The mother of a boy who suffers life-threatening seizures says she is devastated at Nicola Sturgeon’s response to her son’s plea to make medicine available to his brother.
Karen Gray’s eight-year-old son Murray had hundreds of seizures a day before taking the cannabis-based drug Bedrolite, bought from the Netherlands.
The drug costs £1,300 per month on private prescription.
Murray’s brother Dean, 13, wrote to Ms Sturgeon asking for help to pay for it.
However, the first minister has now responded saying medication has to be proven to be safe before it will be available on the NHS.
Ms Gray, from Edinburgh, says the SNP leader’s letter was disappointing and does not help Murray.
She told BBC News: “We are delighted and grateful that the first minister took the time to write to us – it did seem like a very personal letter.
“But it’s infuriating because she is saying about safety and the NHS won’t prescribe the medicine, but the NHS is prescribing the very same cannabis oil to two other children in the UK.”
Murray suffers from a severe, complex epilepsy called Doose Syndrome. He had multiple seizures every day and his anti-epilepsy medication caused serious side-effects.
Ms Gray said: “Murray was basically dying in front of us in hospital and the NHS couldn’t do anything.
“The only way to take the cannabis oil legally was to get a private neurologist. She writes the prescription because she knows it’s safe for Murray. He hasn’t had a seizure in two years and no side-effects.”
Since legalisation in 2018, only three medical cannabis products have been licensed by the UK-wide Medicines and Healthcare products Regulatory Agency (MHRA).
These are Sativex, which is used to treat severe spasticity in MS patients, Nabilone for chemotherapy-induced nausea, and Epidyolex for rare forms of childhood epilepsy. Only Epidyolex can be prescribed by the NHS in Scotland.
Murray initially responded to Epidyolex but his mother said it eventually stopped working. She believes this is because it did not contain THC, the main psychoactive ingredient in cannabis.
Ms Gray hoped the first minister would help the family get Bedrolite prescribed on the NHS or help to find funding for it.
But Ms Sturgeon replied: “For doctors to make decisions about which medicines to prescribe for their patients, they need to know that the medicines they are prescribing are safe to use.
“In order to prescribe medicines like those Murray currently takes on the NHS in Scotland (which means they will be dispensed for free), we need stronger evidence on their safety and use than we currently have.
“Just now, specialist doctors in the NHS who treat children with epilepsy and similar medical conditions aren’t confident about prescribing cannabis oils, including Bedrolite, until there is better evidence available following a clinical trial.”
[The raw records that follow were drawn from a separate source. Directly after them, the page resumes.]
(** The errors of calling [op] on each job in turn. *)
Fixpoint each_job (op : Job -> SE rdb error unit) (jobs : list Job) (s : rdb) : rdb * list (option error) :=
  match jobs with
  | [] => (s, [])
  | job :: jobs' =>
      let '(s1, r) := op job s in
      let '(s2, es) := each_job op jobs' s1 in
      (s2, (match r with Ok _ => None | Err e => Some e end) :: es)
  end.

Definition lease_args (jobs : list Job) : list triple :=
  (fun j => (MessageID (JLease j), Owner (JLease j), Token (JLease j))) <$> jobs.

Definition reply_error (n : option Z) : option error :=
  match n with
  | None => Some ErrLeaseLost
  | Some n => if n =? 0 then Some ErrLeaseLost else None
  end.

(** Over a reliable client, a fenced operation on each job in turn gives what
    its script gives on each delivery in turn. *)
Lemma batch_run (script : string -> eid -> string -> Z -> SE rdb error Z) (I : qstate -> Prop) jobs :
  reliable C ->
  (forall q id o t, I q -> wpq (K_of b) (script (cfg_Group (st_config b)) id o t) q (fun _ q' => I q')) ->
  forall q s, I q -> represents (K_of b) (view s) q ->
  exists s' ns q',
    one_by_one (script (cfg_Group (st_config b))) (lease_args jobs) s = (s', Ok ns) /\
    each_job (fenced b script) jobs s = (s', imap (fun i _ => reply_error (ns !! i)) jobs) /\
    represents (K_of b) (view s') q' /\ I q'.
Proof.
  intros Hrel Hscript. induction jobs as [|job jobs IH]; intros q s HI Hs; [by exists s, [], q|].
  unfold lease_args. cbn [fmap list_fmap one_by_one each_job]. fold (lease_args jobs).
  set (l := JLease job).
  destruct (Hscript q (MessageID l) (Owner l) (Token l) HI s Hs) as (s1 & n & E & q1 & Hs1 & _ & HI1).
  destruct (IH q1 s1 HI1 Hs1) as (s2 & ns & q2 & E1 & E2 & Hs2 & HI2).
  exists s2, (n :: ns), q2. split_and!; [unfold bind at 1; rewrite E; unfold bind; by rewrite E1 | | done | done].
  unfold fenced, bind in *. rewrite Hrel. fold l. rewrite E.
  destruct (Z.eqb_spec n 0) as [->|Hn]; cbn; rewrite E2; do 2 f_equal.
  by rewrite (proj2 (Z.eqb_neq n 0) Hn).
Qed.
(* ===== verification/Backend.v ===== *)
(** * The interfaces between the parts ([queue/backend.go], [queue/metrics.go])

    [Backend] is the Go interface of the same name, with the optional interfaces
    the program looks for ([batchEnqueuer], [batchAcker], [batchExtender],
    [deregisterer]) as optional fields. [W] is the state of everything outside
    the process. [BackendLimits] is what the worker's loop relies on; the store's
    theorems discharge it in [StoreBackend]. *)

From S2P Require Import Prelude GoNum GoTime Errors Job Store.
From stdpp Require Import strings.

Open Scope Z_scope.

Class Backend (W : Type) := {
  be_Enqueue : Job -> W -> W * (string * option error);
  be_Claim : string -> Z -> Z -> W -> W * (list Job * option error);
  be_RecoverExpired : Z -> string -> Z -> W -> W * (list Job * option error);
  be_Extend : Job -> W -> W * option error;
  be_Ack : Job -> W -> W * option error;
  be_Retry : Job -> Z -> W -> W * option error;
  be_DeadLetter : Job -> string -> W -> W * option error;
  be_Stats : W -> W * result error Stats;
  be_EnqueueBatch : option (list Job -> W -> W * (list string * option error));
  be_AckBatch : option (list Job -> W -> W * list (option error));
  be_ExtendBatch : option (list Job -> W -> W * list (option error));
  be_Deregister : option (string -> W -> W * option error);
}.

(** Claims and recoveries respect the limit they are given. *)
Class BackendLimits {W} (B : Backend W) (ok : W -> Prop) : Prop := {
  claim_limit who limit wait w :
    ok w -> 0 < limit ->
    ok (be_Claim who limit wait w).1 /\
    Z.of_nat (length (be_Claim who limit wait w).2.1) <= limit;
  recover_limit timeout who limit w :
    ok w -> 0 < limit ->
    ok (be_RecoverExpired timeout who limit w).1 /\
    Z.of_nat (length (be_RecoverExpired timeout who limit w).2.1) <= limit;
}.

(** The calls a component makes on [Metrics], and the outcomes it records on a
    trace span ([setOutcome]), in order. *)
Inductive event :=
  | JobEnqueued (job : Job)
  | JobStarted (job : Job)
  | JobCompleted (job : Job)
  | JobFailed (job : Job) (retryable : bool)
  | JobRetried (job : Job)
  | JobDeadLettered (job : Job)
  | JobLeaseLost (job : Job)
  | StatsObserved (st : Stats)
  | Outcome (name : string) (err : option error).

(** [NoopMetrics] ignores every call. *)
Definition NoopMetrics {S} (e : event) (s : S) : S := s.

(** ** The trace carrier ([queue/tracing.go]) *)

Definition traceparentKey : string := "traceparent".

Definition carrier_Get (job : Job) (key : string) : string :=
  if bool_decide (key = traceparentKey) then TraceParent job else "".

Definition carrier_Set (job : Job) (kv : string * string) : Job :=
  if bool_decide (kv.1 = traceparentKey) then set_TraceParent job kv.2 else job.

Definition carrier_Keys : list string := [traceparentKey].

(** The propagator (OpenTelemetry) makes some calls of [Set] on the carrier. *)
Definition startEnqueueSpan (sets : list (string * string)) (job : Job) : Job :=
  foldl carrier_Set job sets.

(** A propagator can change nothing of a job but its trace. *)
Lemma startEnqueueSpan_only_trace sets job :
  exists t, startEnqueueSpan sets job = set_TraceParent job t.
Proof.
  unfold startEnqueueSpan. revert job. induction sets as [|kv sets IH]; intros job; cbn [foldl].
  - exists (TraceParent job). by destruct job.
  - destruct (IH (carrier_Set job kv)) as [t ->]. unfold carrier_Set.
    case_bool_decide; exists t; by destruct job.
Qed.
She said that the Scottish government had encouraged the manufacturer to take part in future clinical trials of these medicines.
Since taking Bedrolite, Murray’s life has changed dramatically.
His mother said: “Before, we were constantly in hospital with him, he was in a wheelchair and he was wearing a protective helmet.
“Now, he is able to go to school full-time, he runs about. He is having no seizures and no side-effects, when he was having loads of side-effects with all the anti-epileptic drugs that he was given.”
She added: “It’s just infuriating that there are children in the UK being prescribed the exact same cannabis oil that Murray takes through the NHS. It’s just not fair at all.”
Murray’s private prescription costs the family £1,300 a month, which they rely on friends and family to raise.
Ms Gray fears there will come a time when they cannot afford it.
She said she planned to reply to the first minister to explain the situation further.
Peter Carroll is director of the End Our Pain campaign which is lobbying MPs for financial help for families paying out thousands of pounds on private prescriptions.
He said: “It is touching the first minister replied to Dean’s letter but frustrating that it didn’t address the point.
“Families like Karen’s have proved beyond doubt that the medication is life-transforming. If the issue is safety, then Karen has the best evidence it is safe.
“Our appeal is that now is the time to cut across the bureaucracy and give these families some money to pay for private prescriptions while they work on more widespread prescribing.”